The latest report from the Spanish Property Registrars, based on properties inscribed in the Registry during the first three months of the year, provides fresh evidence that the country’s grinding property slump is running out of steam.
Home sales rose 14% in the first three months of the year compared to the last three months of 2014, prompting the Registrars to talk of a “change of trend.” There were 83,022 sales in the period, (37,731 new build and 45,291 resales), and 311,400 over the last 12 months.
However, on an annualised basis, and rolling 12-month basis, home sales were still down, by 8.22% in the latter case, driven by a slump of 18% in new build sales over the last 12 months. So the quarterly rise needs to be understood in a wider context of falling annualised sales, which are still at a record low.
“After six consecutive years of house price declines, especially intense in certain periods, everything points towards the end of this scenario drawing to a close, giving way, at the least, to price stability,” says the Registrars’ report.
Most sales were in Andalusia (16,336), Madrid (13,026) and Catalonia (12,190), and the Valencian Community (11,996).
Sales of new homes were 45% of the market and resales were 55%, and the proportion of new sales is expected to continue shrinking.
“The almost total lack of new housing starts in recent years means the only option for new homes are those built during the boom and still for sale. A large share of them are in the hands of the financial institutions, being sold actively with price reductions, guaranteed financing….As this stock reduces, the relative weight of new home sales will decline to ever smaller quotas,” say the Registrars. To put it another way, new home sales will collapse as the pipeline of new homes runs dry.
Price Declines Calm Down
Prices also showed signs of improvement after years of accelerating declines. Average national house prices rose 0.84% in a quarter, and fell 1.7 per cent over 12 months – a big improvement on the double-digit annualised declines the same time last year.
And as this following chart shows, annualised price declines appear to be heading for positive territory after at least six years in the red.
“This is the first time in eight years that sales and prices have improved together. This situation hasn’t happened since the first quarter of 2006,” explains the report.
Foreign Demand Bolsters Market
Foreigners buying property in Spain once again represented more than 12% of the market, though their market share fell slightly to 12.23% in the first quarter, down from 12.85% in the previous quarter.
“Many nationalities now see the Spanish property market as a very interesting option, and a good moment to buy a home, especially focused on second residencies in tourist destinations,” explain the Registrars.
British buyers are still number one in terms of volume, with around 17% of key foreign markets, followed by the French, Russians, Germans, Belgians, Swedes, Italians, and Norwegians.
Foreign demand for property in Spain is one of the main reasons why the housing market’s vital signs are finally starting to show signs of life.
Andrew Davies says:
For any thinking about buying in Spain.
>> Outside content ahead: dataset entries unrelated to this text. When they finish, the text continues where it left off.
(** The gene drawn for work order [wo_idx] by [_initialize_population] and
    by [_mutate]:
    [feasible_techs = [v for v in range(num_technicians) if feasible[v][wo_idx]]]
    then [random.choice(feasible_techs)] if it is not empty, else
    [random.randint(0, num_technicians - 1)]. *)
Definition pick_technician (feasible : list (list bool)) (num_technicians : nat)
  (wo_idx : nat) (g : rng) : result (nat * rng) :=
  feasible_techs <- feasible_techs_of feasible wo_idx (seq 0 num_technicians) ;;
  match feasible_techs with
  | _ :: _ => choice feasible_techs g
  | [] =>
      r <- randint 0 (Z.of_nat num_technicians - 1) g ;;
      let '(v, g') := r in Ok (Z.to_nat v, g')
  end.

(** [for wo_idx in range(num_orders): assignments.append(...)] *)
Fixpoint init_assignments (feasible : list (list bool)) (num_technicians : nat)
  (wo_idxs : list nat) (g : rng) : result (list nat * rng) :=
  match wo_idxs with
  | [] => Ok ([], g)
  | wo_idx :: wo_idxs' =>
      r <- pick_technician feasible num_technicians wo_idx g ;;
      let '(v, g1) := r in
      r' <- init_assignments feasible num_technicians wo_idxs' g1 ;;
      let '(vs, g2) := r' in
      Ok (v :: vs, g2)
  end.

(** One individual of [_initialize_population]. *)
Definition init_chromosome (num_orders num_technicians : nat)
  (feasible : list (list bool)) (g : rng) : result (Genes * rng) :=
  r <- init_assignments feasible num_technicians (seq 0 num_orders) g ;;
  let '(assignments, g1) := r in
  r' <- shuffle (seq 0 num_orders) g1 ;;
  let '(order_sequence, g2) := r' in
  Ok ({| g_assignments := assignments; g_order := map Some order_sequence |}, g2).

(** [for _ in range(pop_size): ...; population.append(...)] *)
Fixpoint init_loop (k : nat) (num_orders num_technicians : nat)
  (feasible : list (list bool)) (g : rng) : result (list Genes * rng) :=
  match k with
  | O => Ok ([], g)
  | S k' =>
      r <- init_chromosome num_orders num_technicians feasible g ;;
      let '(c, g1) := r in
      r' <- init_loop k' num_orders num_technicians feasible g1 ;;
      let '(cs, g2) := r' in
      Ok (c :: cs, g2)
  end.

(** [GeneticSolver._initialize_population(pop_size, num_orders,
    num_technicians, feasible)]; [range(pop_size)] is empty for
    [pop_size <= 0]. *)
Definition _initialize_population (pop_size : Z) (num_orders num_technicians : nat)
  (feasible : list (list bool)) (g : rng) : result (list Genes * rng) :=
  init_loop (Z.to_nat pop_size) num_orders num_technicians feasible g.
I would say this is the time. Before the herd changes direction and this informative website starts talking about another bubble in the Spanish in housing market. As is currently happening in the South East of England.
Mark Stücklin says:
Andrew I think you are right, although the high transaction costs will make many people think twice, and rightly so. Even so, the wider market will be depressed for years to come. There will be some heat in local segments like Marbella, Ibiza and Barcelona, but I doubt we will reach bubble territory for a few years or more.